Arena Pharmaceuticals (Nasdaq: ARNA)

Sept. 16, 2010

Oct. 22, 2010

Contrave

Orexigen

Dec. 7, 2010

Jan. 31, 2011

Source: company releases.

The Food and Drug Administration usually publishes documents for the advisory committee members two business days ahead of the meeting. Expect share prices of the companies to move as investors pore through the documents looking for clues to what FDA reviewers think of the drug. Remember, advisory committees make recommendations, but the FDA has the final say.

PDUFA, which stands for Prescription Drug User Fee Act, gives the FDA a goal of making its decision on New Drug Applications within 10 months. The FDA usually hands down the decision right before the date, but decisions can come earlier or later, so trying to time your trade around the date is usually a bad idea.

Efficacy matters
The biggest hurdle for obesity drugs is the ability to show enough weight loss to justify patients taking them. Since diet and exercise are an option -- even if some people aren't interested in doing that -- it may be difficult to get past the FDA with only a modest effect on weight loss.
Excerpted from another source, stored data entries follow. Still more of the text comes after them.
(** Align rests in voices, justify the contexts, and position the
    notes so voices are aligned and ready to render onto the stave. *)
Definition format (this : t) (voices : option (list Voice.t))
    (justifyWidth : option num) (options : option Options)
  : Result (t * list Voice.t) :=
  let opts := default defaults options in
  voices ← alignRests MidLine voices (align_rests opts);
  '(_, this) ← createTickContexts this (Some voices);
  '(this, voices') ← preFormat this justifyWidth (context opts)
                       (Some voices) (stave opts);
  let voices := default voices voices' in
  let voices :=
    match tickContexts this with
    | Some contexts => shareTickables contexts voices
    | None => voices
    end in
  (* Only postFormat if a stave was supplied for y value formatting *)
  match stave opts with
  | Some _ => this ← postFormat this; Ok (this, voices)
  | None => Ok (this, voices)
  end.

End Format.

(** The keys an [options] object holds; [None] for a key that is
    absent. *)
Record Keys : Type := mkKeys {
  key_align_rests : option bool;
  key_context : option (option RenderingContext);
  key_stave : option (option Stave)
}.

(** [Vex.Merge(destination, source)] of [vex.js] is missing from the
    sources; it is taken to copy every key of [source] over
    [destination]. *)
Definition Merge (destination : Keys) (source : option Keys) : Keys :=
  match source with
  | None => destination
  | Some source =>
      mkKeys
        (match key_align_rests source with
         | Some v => Some v
         | None => key_align_rests destination
         end)
        (match key_context source with
         | Some v => Some v
         | None => key_context destination
         end)
        (match key_stave source with
         | Some v => Some v
         | None => key_stave destination
         end)
  end.

(** The options [format] works with once the keys are merged over its
    defaults. *)
Definition overDefaults (keys : Keys) : Options :=
  mkOptions (default (align_rests defaults) (key_align_rests keys))
            (default (context defaults) (key_context keys))
            (default (stave defaults) (key_stave keys)).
Because clinical trials enroll different patient populations, it's a little difficult to compare the results that different drugs put up; each compared its drug candidate to placebo, not each other. Even with that caveat, it sure looks like Qnexa is the winner here, registering a placebo-adjusted weight loss of 9.4% of body weight in one trial and 8.6% of body weight in another.
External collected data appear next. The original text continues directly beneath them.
(** * agent-core: session state, log events and archival

    A shallow embedding of the scripts [log_url.py], [init_session.py],
    [archive_session.py] and [sync_environments.py], and the properties of
    their session state engine.

    Conventions of the embedding.
    - A Python [str] is a [string], one [ascii] per character; [len] and
      slicing count characters.  The few glyphs the scripts print are given
      by their UTF-8 bytes; they are only ever concatenated.
    - A parsed JSON document is a [json] value; a [dict] keeps its insertion
      order, as Python's does, and is an association list with the
      operations [dict_get] and [dict_set].  Finite floats are exact
      rationals.
    - A raised exception is the [Raise] case of [res]; statements are
      sequenced with the bind of [res].
    - The file system is a tree of regular files and directories addressed
      by component lists from the root; there are no symbolic links, and
      [".."] is a name like any other.  A file holds the text that was
      written to it; reading it in text mode ([read_text]) turns its
      carriage returns into line feeds, reading its bytes ([read_bytes])
      does not.
    - The functions of the Python standard library that the scripts call
      ([json.loads], [json.dumps], [repr], [urlparse], ...) are the fields
      of [PyLib]; the properties hold whatever these functions are. *)

From Stdlib Require Import ZArith QArith String Ascii List.
From stdpp Require Import gmap strings list fin_maps pretty.

#[local] Set Warnings "-register-all".
#[local] Open Scope string_scope.
#[local] Open Scope Z_scope.
#[local] Open Scope list_scope.

(** ** Exceptions and results *)

Inductive exn : Set :=
| KeyError | TypeError | AttributeError | IndexError | JSONDecodeError
| FileNotFoundError | IsADirectoryError | NotADirectoryError
| FileExistsError | SameFileError | OSError | ValueError.

Inductive res (A : Type) : Type :=
| Ok (a : A)
| Raise (e : exn).
Arguments Ok {A} a.
Arguments Raise {A} e.

Definition bind {A B} (m : res A) (f : A -> res B) : res B :=
  match m with
  | Ok a => f a
  | Raise e => Raise e
  end.

Notation "x <- m ;; k" := (bind m (fun x => k))
  (at level 100, m at next level, right associativity).
Notation "m >>= f" := (bind m f) (at level 50, left associativity).

Definition from_option {A} (e : exn) (o : option A) : res A :=
  match o with
  | Some a => Ok a
  | None => Raise e
  end.

(** Left-to-right iteration of a statement over a list: the [for] loop. *)
Fixpoint for_each {A S} (body : S -> A -> res S) (l : list A) (s : S) : res S :=
  match l with
  | [] => Ok s
  | a :: l' => s' <- body s a ;; for_each body l' s'
  end.

(** ** Strings *)

Definition dquote : ascii := "034"%char.
Definition newline : ascii := "010"%char.
Definition slash : ascii := "/"%char.
Definition carriage_return : ascii := "013"%char.

Definition str1 (c : ascii) : string := String c EmptyString.

(** [needle in hay] *)
Fixpoint str_in (needle hay : string) : bool :=
  String.prefix needle hay ||
  match hay with
  | EmptyString => false
  | String _ hay' => str_in needle hay'
  end.

(** [s[:n]] *)
Fixpoint str_take (n : nat) (s : string) : string :=
  match n, s with
  | S n', String c s' => String c (str_take n' s')
  | _, _ => EmptyString
  end.

(** [s.split(c)] for a one-character separator *)
Fixpoint str_split (c : ascii) (s : string) : list string :=
  match s with
  | EmptyString => [EmptyString]
  | String a s' =>
      if Ascii.eqb a c then EmptyString :: str_split c s'
      else match str_split c s' with
           | [] => [str1 a]
           | h :: t => String a h :: t
           end
  end.

(** [sep.join(l)] *)
Definition str_join (sep : string) (l : list string) : string :=
  String.concat sep l.

(** [s.replace(c, t)] for a one-character pattern *)
Fixpoint str_replace (c : ascii) (t : string) (s : string) : string :=
  match s with
  | EmptyString => EmptyString
  | String a s' =>
      (if Ascii.eqb a c then t else str1 a) +:+ str_replace c t s'
  end.

Fixpoint str_lstrip (c : ascii) (s : string) : string :=
  match s with
  | String a s' => if Ascii.eqb a c then str_lstrip c s' else s
  | EmptyString => EmptyString
  end.

Fixpoint str_rstrip (c : ascii) (s : string) : string :=
  match s with
  | EmptyString => EmptyString
  | String a s' =>
      match str_rstrip c s' with
      | EmptyString => if Ascii.eqb a c then EmptyString else str1 a
      | r => String a r
      end
  end.

(** [s.strip(c)] for a one-character set *)
Definition str_strip (c : ascii) (s : string) : string :=
  str_rstrip c (str_lstrip c s).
But don't forget about safety
The FDA is likely to be very cautious about the safety aspects of the drugs. After all, the side effects of exercise -- turf toe, sore muscles and the like -- are fairly mild.  And while obesity causes long-term issues, the immediate threat to health isn't as prevalent as it is for something like cancer. Pfizer (NYSE: PFE), sanofi-aventis, and Merck all dropped development of obesity drugs because of fear that side effects would preclude approval by the FDA.

Qnexa is a mix of one of the parts of Wyeth's fen-phen -- albeit not the part that's believed to cause heart problems -- and Johnson & Johnson's (NYSE: JNJ) migraine and epilepsy drug, Topamax, which has some serious side effects. Qnexa's side effects seemed tolerable in clinical trials, but it remains to be seen how much pause Topamax's history will give the FDA when considering it as a treatment for obese patients.
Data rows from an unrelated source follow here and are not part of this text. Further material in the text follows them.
(** X12. [Link] does not change the text of interface and enum declarations:
    their emitters read neither the flags nor the children, so the node
    stored after [Link] is emitted exactly as the node that was collected. *)
Theorem Link_keeps_interface_and_enum_text (nds : list Node) :
  Forall freshNode nds ->
  exists G : Nodes,
    Link (collectAll nds) = Ok G /\
    forall (k : string) (nd0 : Node),
      hashMap (collectAll nds) !! k = Some nd0 ->
      n_Kind nd0 = INTERFACE \/ n_Kind nd0 = ENUM ->
      exists nd : Node,
        hashMap G !! k = Some nd /\
        emitNode ToLower ToUpper nd = emitNode ToLower ToUpper nd0.
Proof.
  intros Hfresh. eexists. split; [apply Link_collectAll, Hfresh|].
  cbn [hashMap]. intros k nd0 Hnd0 Hkind.
  rewrite Link_collectAll_lookup. rewrite collectAll_hashMap in Hnd0.
  rewrite Hnd0. cbn [fmap option_fmap option_map].
  eexists. split; [reflexivity|].
  unfold emitNode, markNode, setFields, linkNode.
  cbn [n_Name n_Kind n_Fields n_Children].
  destruct Hkind as [-> | ->]; cbn [Z.eqb orb INTERFACE ENUM OBJECT INPUT_OBJECT UNION
                                    Pos.eqb].
  - unfold toGoInterface. cbn [n_Name n_Fields].
    rewrite mapR_markedFields; reflexivity.
  - unfold toGoEnum. cbn [n_Name n_Fields].
    rewrite mapR_markedFields; reflexivity.
Qed.
End LinkAndEmit.

(** X12 on the interface of [interfaceNodes]. *)
Lemma Link_keeps_interface_and_enum_text_witness :
  exists (G : Nodes) (nd : Node),
    Link (collectAll interfaceNodes) = Ok G /\
    hashMap G !! "User" = Some nd /\
    emitNode ToLowerASCII ToUpperASCII nd
    = Ok ("type User interface {" +:+ LF
          +:+ TAB +:+ "ID() string" +:+ LF
          +:+ TAB +:+ "Name() string" +:+ LF
          +:+ "}" +:+ LF).
Proof.
  destruct (Link_keeps_interface_and_enum_text ToLowerASCII ToUpperASCII
              interfaceNodes ltac:(repeat constructor)) as (G & HG & Hkeep).
  destruct (Hkeep "User"
              (mkNode "User" INTERFACE
                      [mkFieldMeta "id" "string" "id" false true;
                       mkFieldMeta "name" "string" "name" false true] []))
    as (nd & Hnd & Hemit); [vm_compute; reflexivity|left; reflexivity|].
  exists G, nd.
  split; [exact HG|]. split; [exact Hnd|].
  rewrite Hemit. vm_compute. reflexivity.
Defined.

(** ** The catalogue of field types *)

(** [TestGetIntrospectionTypes]. *)
Example test_GetIntrospectionTypes :
  GetIntrospectionTypes catalogueSchema = catalogueExpected.
Proof. vm_compute. reflexivity. Qed.

Lemma parseField_entryOf (m : gmap string TypeRef) (ft : TypeRef) :
  parseField m ft
  = match entryOf ft with
    | Some kv => <[fst kv := snd kv]> m
    | None => m
    end.
Proof.
  unfold parseField, entryOf. destruct (tr_OfType ft) as [inner|].
  - destruct (negb (String.eqb (tr_Name inner) EmptyString)); [reflexivity|].
    destruct (negb (String.eqb (tr_Name ft) EmptyString)); reflexivity.
  - destruct (negb (String.eqb (tr_Name ft) EmptyString)); reflexivity.
Qed.

Lemma foldl_map {A B C} (g : C -> B -> C) (h : A -> B) (l : list A) (c : C) :
  foldl (fun m x => g m (h x)) c l = foldl g c (map h l).
Proof. revert c. induction l as [|x l IH]; intros c; cbn; [reflexivity|apply IH]. Qed.

(** The catalogue is one fold of [parseField] over the visited references. *)
Lemma GetIntrospectionTypes_fold (schema : IntrospectionSchema) :
  GetIntrospectionTypes schema = foldl parseField ∅ (fieldTypes schema).
Proof.
  unfold GetIntrospectionTypes, fieldTypes.
  generalize (∅ : gmap string TypeRef) as m.
  induction (s_Types schema) as [|t types IH]; intros m; cbn [foldl flat_map];
    [reflexivity|].
  rewrite IH, !foldl_app. unfold parseType.
  rewrite (foldl_map parseField f_Type), (foldl_map parseField if_Type).
  reflexivity.
Qed.

Lemma parseField_lookup (m : gmap string TypeRef) (ft : TypeRef) (k : string) :
  parseField m ft !! k
  = match valueFor k ft with
    | Some v => Some v
    | None => m !! k
    end.
Proof.
  rewrite parseField_entryOf. unfold valueFor.
  destruct (entryOf ft) as [[k' v]|]; cbn [fst snd]; [|reflexivity].
  destruct (String.eqb_spec k' k) as [->|Hne].
  - apply lookup_insert_eq.
  - apply lookup_insert_ne. exact Hne.
Qed.

Lemma foldl_parseField_lookup (k : string) (l : list TypeRef) :
  forall m : gmap string TypeRef,
    foldl parseField m l !! k
    = match last (omap (valueFor k) l) with
      | Some v => Some v
      | None => m !! k
      end.
Proof.
  induction l as [|ft l IH] using rev_ind; intros m; [reflexivity|].
  rewrite foldl_app. cbn [foldl]. rewrite parseField_lookup, omap_app.
  change (omap (valueFor k) [ft])
    with (match valueFor k ft with Some v => [v] | None => [] end).
  destruct (valueFor k ft) as [v|].
  - rewrite last_snoc. reflexivity.
  - rewrite app_nil_r. apply IH.
Qed.

(** X14. The catalogue is built left to right and the last writer wins: the
    value under a key is the one written for the last visited reference
    (types in order, fields before input fields) that writes under that key,
    and a key that no reference writes is absent. *)
Theorem GetIntrospectionTypes_lookup (schema : IntrospectionSchema) (k : string) :
  GetIntrospectionTypes schema !! k = last (omap (valueFor k) (fieldTypes schema)).
Proof.
  rewrite GetIntrospectionTypes_fold, foldl_parseField_lookup, lookup_empty.
  destruct (last _); reflexivity.
Qed.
Lorcaserin seems to have very mild side effects to go along with its mild efficacy data. That may not be a bad position, and the drug could be used as a first-line treatment that might work for some patients. Whether the FDA will buy the argument remains to be seen, but the agency isn't likely to punt the drug based on side effects.

Where does that leave Contrave? Somewhere in the middle. Stuck in limbo is not an ideal position, but Orexigen does have the advantage of going last. Seeing whether the committee concentrates on efficacy or safety in the first two reviews could help Orexigen when presenting its case.

Room for all three?
It's hard to predict exactly what the FDA is going to do with the three applications. I'd rank the probability of approval in this order: Qnexa, lorcaserin, Contrave. But it's not out of the question that all three get turned down or all three get approved.

That uncertainty is built into the stock price with Arena and Orexigen trading at market caps below $320 million. VIVUS is trading closer to $800 million, but it has an erectile-dysfunction drug on the market and another one on the way. The shares are sure to skyrocket on an approval. This is an untapped market after all.

Current offerings like Abbott Labs' (NYSE: ABT) Meridia and GlaxoSmithKline's (NYSE: GSK) alli are pretty pitiful, both in their ability to help people lose weight and their sales. Investors shouldn't be worried about competition. The key for these companies is just to get their drug approved.